In short: with each additional day of the strike, it becomes a little more difficult for both sides to come together. Despite this dilemma, industry experts currently see it as realistic that the strike could drag on for several more months.
Especially since the allegations by the Writers Guild of America against the film studios and streaming providers are serious: They had deliberately leaked "rumors and lies" about the negotiations to the press in order to put the strikers and their demands in a bad light. In addition, they use "intimidation tactics". Of course, the other side vehemently denied this. One thing is clear: no constructive discussions can be held on this basis.

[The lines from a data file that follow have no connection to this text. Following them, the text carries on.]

Lemma compactable_since path : since_compaction path (compactable_entries path).1 (compactable_entries path).2.
Proof.
  unfold compactable_entries. destruct (from_last_compaction path) as [f|] eqn:Hf.
  - apply from_last_compaction_Some in Hf as (e & c & after & -> & Hp & Hafter & [pre Hpath]). rewrite Hp. cbn [fst snd since_compaction].
    exists pre, e, after, (imap (virtual_entry e) (retainedTail c)). split_and!; try done.
    + eapply Forall_impl; [exact Hafter|]. intros ?. apply not_compaction_iff.
    + apply Forall2_same_length_lookup_2; [by rewrite length_imap|]. intros i m r Hm Hr.
      rewrite list_lookup_imap, Hm in Hr. by injection Hr as <-.
  - cbn. split; [|done]. apply from_last_compaction_none in Hf. eapply Forall_impl; [exact Hf|]. intros ?. apply not_compaction_iff.
Qed.

(** *** Files *)

Lemma elem_of_set_add l f g : g ∈ set_add l f ↔ g ∈ l ∨ g = f.
Proof. unfold set_add. case_bool_decide; [|by rewrite elem_of_app, list_elem_of_singleton]. split; [by left|]. by intros [?| ->]. Qed.
Lemma elem_of_set_adds l fs g : g ∈ set_adds l fs ↔ g ∈ l ∨ g ∈ fs.
Proof.
  unfold set_adds. revert l. induction fs as [|f fs IH]; intros l; cbn; [rewrite elem_of_nil; tauto|].
  rewrite IH, elem_of_set_add, elem_of_cons. tauto.
Qed.

Lemma path_argument_Some v f :
  path_argument v = Some f ↔ f ≠ [] ∧ ∃ props, v = JsonObject props ∧ map_get props (js "path") = Some (JsonString f).
Proof.
  unfold path_argument. split.
  - destruct v as [| | | | |props]; try done. destruct (map_get props (js "path")) as [[| | |[|c s]| |]|] eqn:Hg; try done.
    intros [= <-]. split; [done|]. by exists props.
  - intros (Hf & props & -> & ->). by destruct f.
Qed.

(** The files that the calls of one tool name; [get] is its list. *)
Definition collects (name : string) (get : FileOperations → list jsstring) : Prop :=
  ∀ ops b f, f ∈ get (add_call ops b) ↔
    f ∈ get ops ∨ ∃ c, b = AToolCall c ∧ call_name c = js name ∧ path_argument (call_arguments c) = Some f.

Lemma collects_message name get ops m f :
  collects name get → f ∈ get (extractFileOpsFromMessage ops m) ↔ f ∈ get ops ∨ file_called name [m] f.
Proof.
  intros Hc. assert (∀ parts ops, f ∈ get (foldl add_call ops parts) ↔
    f ∈ get ops ∨ ∃ c, AToolCall c ∈ parts ∧ call_name c = js name ∧ path_argument (call_arguments c) = Some f) as Hparts.
  { induction parts as [|b parts IH]; intros ops'; cbn [foldl].
    - split; [by left|]. intros [?|(c & Hin & _)]; [done|]. by apply elem_of_nil in Hin.
    - rewrite IH, (Hc ops' b f). setoid_rewrite elem_of_cons. split.
      + intros [[?|(c & -> & ? & ?)]|(c & ? & ? & ?)]; [by left|right; exists c; auto..].
      + intros [?|(c & [<-|?] & ? & ?)]; [by left; left|left; right; by exists c|right; by exists c]. }
  unfold extractFileOpsFromMessage, file_called. destruct m as [[u|a|t]| | | |]; cbn [as_assistant];
    try (split; [by left|]; intros [?|(_ & a' & c & props & Ha & _)]; [done|]; by apply list_elem_of_singleton in Ha).
  rewrite Hparts. setoid_rewrite path_argument_Some. split.
  - intros [?|(c & Hin & Hn & Hf & props & Hargs & Hg)]; [by left|]. right. split; [done|]. exists a, c, props.
      split_and!; [by apply list_elem_of_singleton|done..].
  - intros [?|(Hf & a' & c & props & Ha & Hin & Hn & Hargs & Hg)]; [by left|]. right. apply list_elem_of_singleton in Ha. injection Ha as ->.
    exists c. split_and!; try done. by exists props.
Qed.
(* ===== verification/SessionState.v ===== *)
(** * The in-memory session state machine

    [packages/agent/src/harness/session/state.ts]: a session is the state reached
    by applying a sequence of mutations with consecutive sequence numbers.  A
    mutation that is refused leaves the state as it was, since every check
    precedes the first assignment. *)

From S2P Require Import Prelude JsNumber JsString JsMap SessionTypes.

(** ** Errors *)

(** The [throw] sites; [error_code] is the [SessionErrorCode] each carries. *)
Inductive mutation_error :=
| non_consecutive_seq (seq : Z)
| duplicate_id (id : jsstring)
| missing_lane (lane : jsstring)
| not_lane_leaf
| missing_parent (id : jsstring)
| missing_lane_target (id : jsstring)
| missing_label_target (id : jsstring).

Inductive session_error :=
| BadLimit
| BadCursor
| OperationKindWithoutType
| LaneNotFound (lane : jsstring)
| LaneExists (lane : jsstring)
| EntryNotFound (id : jsstring)
| IdExists (id : jsstring)
| InvalidMutation (e : mutation_error)
| BranchCycle (id : jsstring)
| BranchParentMissing (id : jsstring)
| BadForkTarget (id : jsstring)
| OperationOpen (lane id : jsstring)
| SessionExists (id : jsstring)
| SessionNotFound (id : jsstring)
| InvalidPayload
| InvalidFile (line : Z)
| FileFailed (missing : bool)
| OutOfFuel.

#[export] Instance mutation_error_eq_dec : EqDecision mutation_error.
Proof. solve_decision. Defined.
#[export] Instance session_error_eq_dec : EqDecision session_error.
Proof. solve_decision. Defined.

Definition error_code (e : session_error) : SessionErrorCode :=
  match e with
  | BadLimit | BadCursor | OperationKindWithoutType => invalid_query
  | LaneNotFound _ => invalid_lane
  | LaneExists _ | IdExists _ | SessionExists _ => already_exists
  | EntryNotFound _ | SessionNotFound _ => not_found
  | InvalidMutation _ | BranchCycle _ | BranchParentMissing _ | InvalidFile _ => invalid_entry
  | BadForkTarget _ => invalid_fork_target
  | OperationOpen _ _ | OutOfFuel => storage_error
  | InvalidPayload => invalid_payload
  | FileFailed missing => if missing then not_found else storage_error
  end.

(** ** State and mutations *)

Inductive SessionMutation :=
| MutEntry (lane : option jsstring) (entry : Entry)
| MutRecord (record : LaneRecord)
| MutLane (seq : Z) (lane : jsstring) (leafId : option jsstring)
| MutName (seq : Z) (name : option jsstring)
| MutLabel (seq : Z) (targetId : jsstring) (label : option jsstring).

Definition mutation_seq (m : SessionMutation) : Z :=
  match m with
  | MutEntry _ e => entry_seq e
  | MutRecord r => record_seq r
  | MutLane s _ _ | MutName s _ | MutLabel s _ _ => s
  end.

(** [lanes] and the open operations of a lane are iterated, so they keep the
    insertion order of their [Map]; the other maps and sets are only looked up. *)
Record SessionState := MkState {
  sequence : Z;
  usedIds : gset jsstring;
  entries : list Entry;
  entriesById : gmap jsstring Entry;
  records : list LaneRecord;
  openOperationsByLane : gmap jsstring (jsmap jsstring LaneRecord);
  lanes : jsmap jsstring (option jsstring);
  log : list LogItem;
  stats : SessionStats;
  name : option jsstring;
  labels : gmap jsstring jsstring }.

#[export] Instance SessionState_eta : Eta SessionState := λ s,
  MkState (sequence s) (usedIds s) (entries s) (entriesById s) (records s) (openOperationsByLane s) (lanes s)
    (log s) (stats s) (name s) (labels s).
#[export] Instance SessionStats_eta : Eta SessionStats := λ s,
  MkStats (messageCount s) (cachedTokens s) (uncachedTokens s) (stats_totalTokens s) (costTotal s).

Definition new_SessionState : SessionState :=
  MkState 0 ∅ [] ∅ [] ∅ [(js "main", None)] [] (MkStats 0 0 0 0 0) None ∅.

Definition nextSequence (s : SessionState) : Z := sequence s + 1.
Definition getLanes (s : SessionState) : list (jsstring * option jsstring) := lanes s.

Definition requireLane (s : SessionState) (lane : jsstring) : result session_error (option jsstring) :=
  match map_get (lanes s) lane with Some leafId => Ok leafId | None => Err (LaneNotFound lane) end.

Definition validateNewLane (s : SessionState) (lane : jsstring) : result session_error unit :=
  if map_has (lanes s) lane then Err (LaneExists lane) else Ok ().

Definition has_entry (s : SessionState) (id : jsstring) : bool := bool_decide (is_Some (entriesById s !! id)).

Definition validateTarget (s : SessionState) (targetId : option jsstring) : result session_error unit :=
  match targetId with
  | Some id => if has_entry s id then Ok () else Err (EntryNotFound id)
  | None => Ok ()
  end.

Definition validateUnusedId (s : SessionState) (id : jsstring) : result session_error unit :=
  if decide (id ∈ usedIds s) then Err (IdExists id) else Ok ().

(** ** [applyMutation] *)

Definition invalid {A} (e : mutation_error) : result session_error A := Err (InvalidMutation e).

(** The checks of the [entry] case, in order. *)
Definition check_entry (s : SessionState) (lane : option jsstring) (entry : Entry) : result session_error unit :=
  if decide (entry_id entry ∈ usedIds s) then invalid (duplicate_id (entry_id entry)) else
  _ ← match lane with
      | None => Ok ()
      | Some l =>
          match map_get (lanes s) l with
          | None => invalid (missing_lane l)
          | Some leafId => if decide (entry_parentId entry = leafId) then Ok () else invalid not_lane_leaf
          end
      end;
  match entry_parentId entry with
  | Some p => if has_entry s p then Ok () else invalid (missing_parent p)
  | None => Ok ()
  end.

Definition apply_entry (s : SessionState) (lane : option jsstring) (entry : Entry) : SessionState :=
  let seq := entry_seq entry in
  s <| sequence := seq |>
    <| usedIds := {[entry_id entry]} ∪ usedIds s |>
    <| entries := entries s ++ [entry] |>
    <| entriesById := <[entry_id entry := entry]> (entriesById s) |>
    <| lanes := match lane with Some l => map_set (lanes s) l (Some (entry_id entry)) | None => lanes s end |>
    <| log := log s ++ [LogEntry seq entry] |>
    <| stats := if decide (entry_type entry = et_message)
                then (stats s) <| messageCount := messageCount (stats s) + 1 |> else stats s |>.

(** The open operations of a lane after a record. *)
Definition open_after (openOperations : gmap jsstring (jsmap jsstring LaneRecord)) (record : LaneRecord)
    : gmap jsstring (jsmap jsstring LaneRecord) :=
  match record_body record with
  | ROperationStarted _ _ =>
      <[record_lane record :=
          map_set (default [] (openOperations !! record_lane record)) (record_id record) record]> openOperations
  | ROperationFinished runId _ _ =>
      match openOperations !! record_lane record with
      | Some ops => <[record_lane record := map_delete ops runId]> openOperations
      | None => openOperations
      end
  | _ => openOperations
  end.

Definition stats_after (st : SessionStats) (record : LaneRecord) : SessionStats :=
  match record_body record with
  | RUsage u =>
      let usage := ur_usage u in
      MkStats (messageCount st) (cachedTokens st + cacheRead usage)
        (uncachedTokens st + (usage_input usage + cacheWrite usage))
        (stats_totalTokens st + totalTokens usage) (num_add (costTotal st) (cost_total usage))
  | _ => st
  end.

Definition check_record (s : SessionState) (record : LaneRecord) : result session_error unit :=
  if negb (map_has (lanes s) (record_lane record)) then invalid (missing_lane (record_lane record)) else
  if decide (record_id record ∈ usedIds s) then invalid (duplicate_id (record_id record)) else Ok ().

Definition apply_record (s : SessionState) (record : LaneRecord) : SessionState :=
  let seq := record_seq record in
  s <| sequence := seq |>
    <| usedIds := {[record_id record]} ∪ usedIds s |>
    <| records := records s ++ [record] |>
    <| openOperationsByLane := open_after (openOperationsByLane s) record |>
    <| log := log s ++ [LogRecord seq record] |>
    <| stats := stats_after (stats s) record |>.

Definition apply_lane (s : SessionState) (seq : Z) (lane : jsstring) (leafId : option jsstring) : SessionState :=
  s <| sequence := seq |>
    <| lanes := map_set (lanes s) lane leafId |>
    <| log := log s ++ [LogLane seq lane leafId] |>.

Definition apply_name (s : SessionState) (seq : Z) (newName : option jsstring) : SessionState :=
  s <| sequence := seq |> <| name := newName |> <| log := log s ++ [LogName seq newName] |>.

Definition apply_label (s : SessionState) (seq : Z) (targetId : jsstring) (label : option jsstring) : SessionState :=
  s <| sequence := seq |>
    <| labels := match label with Some l => <[targetId := l]> (labels s) | None => delete targetId (labels s) end |>
    <| log := log s ++ [LogLabel seq targetId label] |>.

Definition applyMutation (s : SessionState) (mutation : SessionMutation) : result session_error SessionState :=
  let seq := mutation_seq mutation in
  if negb (seq =? sequence s + 1) then invalid (non_consecutive_seq seq) else
  match mutation with
  | MutEntry lane entry => _ ← check_entry s lane entry; Ok (apply_entry s lane entry)
  | MutRecord record => _ ← check_record s record; Ok (apply_record s record)
  | MutLane _ lane leafId =>
      match leafId with
      | Some id => if has_entry s id then Ok (apply_lane s seq lane leafId) else invalid (missing_lane_target id)
      | None => Ok (apply_lane s seq lane leafId)
      end
  | MutName _ newName => Ok (apply_name s seq newName)
  | MutLabel _ targetId label =>
      if has_entry s targetId then Ok (apply_label s seq targetId label) else invalid (missing_label_target targetId)
  end.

The situation remains so deadlocked that Los Angeles Mayor Karen Bass (69) now wants to actively intervene, according to the Los Angeles Times. She is quoted as saying, "It is critical that this matter is resolved immediately to get Los Angeles back on track." Another month of strikes would be an economic disaster for the dream factory.
The Hollywood Reporter claims to have heard a cautiously optimistic prognosis from the area surrounding the negotiations. A representative of the studio side said: "I guess we'll be back at the negotiating table next week, but both sides aren't quite there yet." The weekend should now be used by both parties to think about acceptable compromises.
The Hollywood dream factory is currently being paralyzed by a double strike by actors and writers - and this is only the second time in the history of the US film industry. Among other things, the screenwriters are demanding greater job security, better remuneration and clear rules regarding the use of artificial intelligence.